The chart shows the incremental GDP related to an additional dollar of debt.  Back in 1966, for example, a new dollar of debt was accompanied by an increase in GDP of ninety cents. The decrease in the effect of new debt on GDP over time is dramatic and linearly downward. We now have reached the point where infusions of new debt appear to lower GDP.

The game of “juicing the economy” has ended. The government is near the end of the “pretend and extend” strategy.

Years of government interventions have created massive distortions and unmanageable levels of debt. The economy has reached its breaking point. Stimulus no longer works, whether it be fiscal or monetary. The credit bubble created is massive. The following chart goes back to the early 1920s, showing total debt and a percentage of GDP. This one chart shows all that one needs to know.

As seen, the distoritions today are substantially worse than what caused the Great Depression. An economic disaster of epic proportions has been created. There is no way it can be avoided. The economy must be left alone! It must be allowed to correct the imbalances. It appears that society is carrying three times the amount of debt that is normal. That suggests that deleveraging to the tune of $25 Trillion must occur for the economy to return to normal.
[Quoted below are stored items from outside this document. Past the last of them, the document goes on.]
Fixpoint sort_insert (x : A) (l : list A) : list A :=
  match l with
  | [] => [x]
  | y :: ys => if Qle_bool (cmp x y) 0 then x :: y :: ys
               else y :: sort_insert x ys
  end.

Fixpoint js_sort (l : list A) : list A :=
  match l with
  | [] => []
  | x :: xs => sort_insert x (js_sort xs)
  end.

(** [x] may stand before [y]. *)
Definition precedes (x y : A) : Prop := (cmp x y <= 0)%Q.
End JsSort.

Module TwitterServiceV2.

(** ** Errors and outcomes *)

(** What the client library throws: an object with an optional numeric
    [code] (the HTTP status) and a [message]. *)
Record ApiError := mkError { code : option Z; message : string }.

(** A thrown JavaScript value: an error object, or [undefined] (what
    [throw lastError] throws when no attempt was ever made). *)
Inductive Thrown :=
| Undefined
| Error (e : ApiError).

Inductive Outcome (A : Type) :=
| Val (a : A)
| Exn (t : Thrown).
Arguments Val {A} a.
Arguments Exn {A} t.

(** [error.code === n] *)
Definition code_is (e : ApiError) (n : Z) : bool :=
  match code e with
  | Some c => c =? n
  | None => false
  end.

(** The error classes of the retry policy: fatal codes are never
    retried, 429 is the upstream rate limit, anything else is transient. *)
Definition fatal_code (e : ApiError) : bool :=
  code_is e 401 || code_is e 403 || code_is e 404.

Definition transient (e : ApiError) : bool :=
  negb (code_is e 429) && negb (fatal_code e).

(** What the retry policy's description asks of the error raised once
    the attempts are used up: that it tell the number of attempts and the
    name of the operation. *)
Definition annotated (attempts : nat) (operationName : string) (e : ApiError) : bool :=
  includes (show_nat attempts) (message e) && includes operationName (message e).

(** ** The service object and its world *)

(** The clock moves when the service sleeps; the time a request spends
    on the network is not modelled. *)
Record World := mkWorld {
  clock : Z;                    (* what Date.now() returns *)
  requestCount : Z;             (* this.requestCount *)
  windowStartTime : Z;          (* this.windowStartTime *)
  calls : nat;                  (* upstream invocations made so far *)
  sleeps : list Z;              (* arguments of this.sleep, oldest first *)
  console_error : list string   (* lines written with console.error *)
}.

(** A freshly constructed service at time [t0]. *)
Definition new_service (t0 : Z) : World :=
  mkWorld t0 0 0 0 [] [].

Definition M (A : Type) : Type := World -> Outcome A * World.

Definition ret {A} (a : A) : M A := fun w => (Val a, w).

Definition bind {A B} (m : M A) (k : A -> M B) : M B :=
  fun w => match m w with
           | (Val a, w') => k a w'
           | (Exn t, w') => (Exn t, w')
           end.

Definition throw {A} (t : Thrown) : M A := fun w => (Exn t, w).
Additional governmental attempts to “solve” the problem may succeed at deferring it a bit longer, but we are out of time, resources and solutions. Anything done now will only make the ultimate correction worse and more painful.
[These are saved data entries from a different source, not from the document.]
(** * Verification of the marketplace validators

    A shallow embedding of the two validation scripts of the repository,

    - [scripts/validate-plugin-schema.py]   (class [PluginValidator]), and
    - [scripts/validate-marketplace-sync.py] (class [MarketplaceSyncValidator]),

    together with the properties their specification states about them.

    Conventions of the embedding:

    - a Python [str] is the list of its Unicode code points ([list N]);
    - [self.errors] and [self.warnings] are lists of [str], appended to in
      program order; [self.validated_plugins] is a finite set;
    - methods that mutate [self] are computations in a state-and-exception
      monad [M]; an exception that no [except] clause catches ends the
      computation with [Raised];
    - the file system is a tree of named nodes; what [json.load] returns (or
      raises) for a file is part of the file;
    - [print] and the GitHub annotation helpers ([github_error],
      [github_warning]) only write to standard output and are left out: no
      property below observes standard output;
    - the schema validator passes
      [str(path.relative_to(self.plugins_dir.parent))] to [github_error],
      and Python evaluates this argument whether or not anything is
      printed. It returns for every path below the plugins directory and
      raises [ValueError] for a path outside the parent of the plugins
      directory. A plugin directory is, as in the specification, a
      directory [plugins_dir / name] of the validator's plugins directory;
      the embedding is that of the methods on a plugin directory and on
      what lies below it, where the call returns
      ([plugin_paths_below_plugins_dir]), and it is left out with the
      helper. Where a property says that one of these methods returns or
      raises in given cases and in no other, its statement names the
      plugins directory ([plugin_dirs]). *)

From Stdlib Require Import String Ascii.
From stdpp Require Import base numbers option list sorting gmap.

Set Default Proof Using "Type".
Set Warnings "-register-all,-clear-no-such-hyp".

(** ** Python strings *)

Module Py.

Abbreviation char := N (only parsing).
Abbreviation str := (list N) (only parsing).

(** The [str] whose characters are those of an ASCII literal. *)
Definition py (s : string) : str := N_of_ascii <$> list_ascii_of_string s.

(** [sep.join(l)] *)
Fixpoint join (sep : str) (l : list str) : str :=
  match l with
  | [] => []
  | [x] => x
  | x :: l' => x ++ sep ++ join sep l'
  end.

(** [s.startswith(p)] *)
Fixpoint startswith (s p : str) : bool :=
  match p, s with
  | [], _ => true
  | a :: p', b :: s' => (a =? b)%N && startswith s' p'
  | _ :: _, [] => false
  end.

(** [needle in hay] for two strings: substring search. *)
Fixpoint contains (needle hay : str) : bool :=
  startswith hay needle ||
  match hay with
  | [] => false
  | _ :: hay' => contains needle hay'
  end.

Definition in_range (lo hi c : N) : bool := (lo <=? c)%N && (c <=? hi)%N.

(** [c.isspace()]: the code points that [str.strip] removes and that the
    pattern [\s] matches in a [str] pattern. *)
Definition isspace (c : char) : bool :=
  in_range 0x09 0x0d c || in_range 0x1c 0x20 c || (c =? 0x85)%N || (c =? 0xa0)%N
  || (c =? 0x1680)%N || in_range 0x2000 0x200a c || (c =? 0x2028)%N
  || (c =? 0x2029)%N || (c =? 0x202f)%N || (c =? 0x205f)%N || (c =? 0x3000)%N.

Fixpoint lstrip (s : str) : str :=
  match s with
  | c :: s' => if isspace c then lstrip s' else s
  | [] => []
  end.

Definition rstrip (s : str) : str := reverse (lstrip (reverse s)).

(** [s.strip()] *)
Definition strip (s : str) : str := rstrip (lstrip s).

(** [s.split(sep)] for a one-character separator: never the empty list. *)
Fixpoint split (sep : char) (s : str) : list str :=
  match s with
  | [] => [[]]
  | c :: s' =>
      if (c =? sep)%N then [] :: split sep s'
      else match split sep s' with
           | piece :: pieces => (c :: piece) :: pieces
           | [] => [[c]]
           end
  end.

(** [s.lower()] on the characters the scripts apply it to: only [A]-[Z]
    change. (Exact for ASCII text; the one call site passes ASCII, see
    [bold_names_ascii].) *)
Definition lower_char (c : char) : char :=
  if in_range 0x41 0x5a c then (c + 32)%N else c.
Definition lower (s : str) : str := lower_char <$> s.

(** [s.replace(a, b)] for one-character [a] and [b]. *)
Definition replace (a b : char) (s : str) : str :=
  (fun c => if (c =? a)%N then b else c) <$> s.

(** [a <= b] on strings: lexicographic on code points. *)
Fixpoint str_leb (a b : str) : bool :=
  match a, b with
  | [], _ => true
  | _ :: _, [] => false
  | x :: a', y :: b' => (x <? y)%N || ((x =? y)%N && str_leb a' b')
  end.

Definition str_le (a b : str) : Prop := str_leb a b = true.

#[export] Instance str_le_dec a b : Decision (str_le a b).
Proof. unfold str_le. apply _. Defined.

(** [sorted(l)] for a list of strings. Python's sort is stable; on strings
    the order is total and antisymmetric, so any sorting permutation gives
    the same list. *)
Definition sorted (l : list str) : list str := merge_sort str_le l.

End Py.
Import Py.

(** ** JSON values, as [json.load] returns them *)

Inductive json :=
| JNull
| JBool (b : bool)
| JInt (n : Z)
| JFloat (literal : str)
| JStr (s : str)
| JArr (items : list json)
| JObj (members : gmap (list N) json).

(** ** Exceptions, and computations that mutate [self] *)

(** The scripts distinguish [json.JSONDecodeError] from every other
    exception; [str(e)] is the message. *)
Inductive exn :=
| JSONDecodeError (msg : str) (lineno : N)
| Exception (msg : str).

Definition exn_str (e : exn) : str :=
  match e with
  | JSONDecodeError msg _ => msg
  | Exception msg => msg
  end.

Inductive outcome (S A : Type) :=
| Done (a : A) (st : S)
| Raised (e : exn) (st : S).
Arguments Done {S A} a st.
Arguments Raised {S A} e st.

Definition final {S A} (o : outcome S A) : S :=
  match o with
  | Done _ st => st
  | Raised _ st => st
  end.

Definition M (S A : Type) : Type := S -> outcome S A.

Definition ret {S A} (a : A) : M S A := fun st => Done a st.

Definition bind {S A B} (m : M S A) (k : A -> M S B) : M S B :=
  fun st =>
    match m st with
    | Done a st' => k a st'
    | Raised e st' => Raised e st'
    end.

Definition raise {S A} (e : exn) : M S A := fun st => Raised e st.

(** [try: body  except ...: handler]; the handler returns [None] for an
    exception that no [except] clause matches, which then propagates. *)
Definition try_except {S A} (body : M S A) (handler : exn -> option (M S A)) : M S A :=
  fun st =>
    match body st with
    | Done a st' => Done a st'
    | Raised e st' =>
        match handler e with
        | Some h => h st'
        | None => Raised e st'
        end
    end.

Notation "x <- m ;; k" := (bind m (fun x => k))
  (at level 100, m at next level, right associativity).
Notation "m ;;; k" := (bind m (fun _ => k))
  (at level 100, right associativity).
The death throes of Keynesianism have arrived. As the process plays out, it will not be comfortable or perhaps even safe. Yet there is nothing that can be done to escape the inevitable end. The damage was created over many decades.  What most thought were “good times” was really just a prelude for the coming disaster.

Ludwig von Mises warned of what must happen. Here are a few quotations from him that are pertinent to our current condition:

Credit expansion can bring about a temporary boom. But such a fictitious prosperity must end in a general depression of trade, a slump.

The boom produces impoverishment. But still more disastrous are its moral ravages. It makes people despondent and dispirited. The more optimistic they were under the illusory prosperity of the boom, the greater is their despair and their feeling of frustration.

In the long run we are all dead. But unfortunately nearly all of us outlive the short run. We are destined to spend decades paying for the easy money orgy of a few years.

There is no means of avoiding the final collapse of a boom brought about by credit (debt) expansion. The alternative is only whether the crisis should come sooner as the result of a voluntary abandonment of further credit (debt) expansion, or later as a final and total catastrophe of the currency system involved.

If it were really possible to substitute credit expansion (cheap money) for the accumulation of capital goods by saving, there would not be any poverty in the world.

The worst evils which mankind has ever had to endure were inflicted by bad governments. The state can be and has often been in the course of history the main source of mischief and disaster.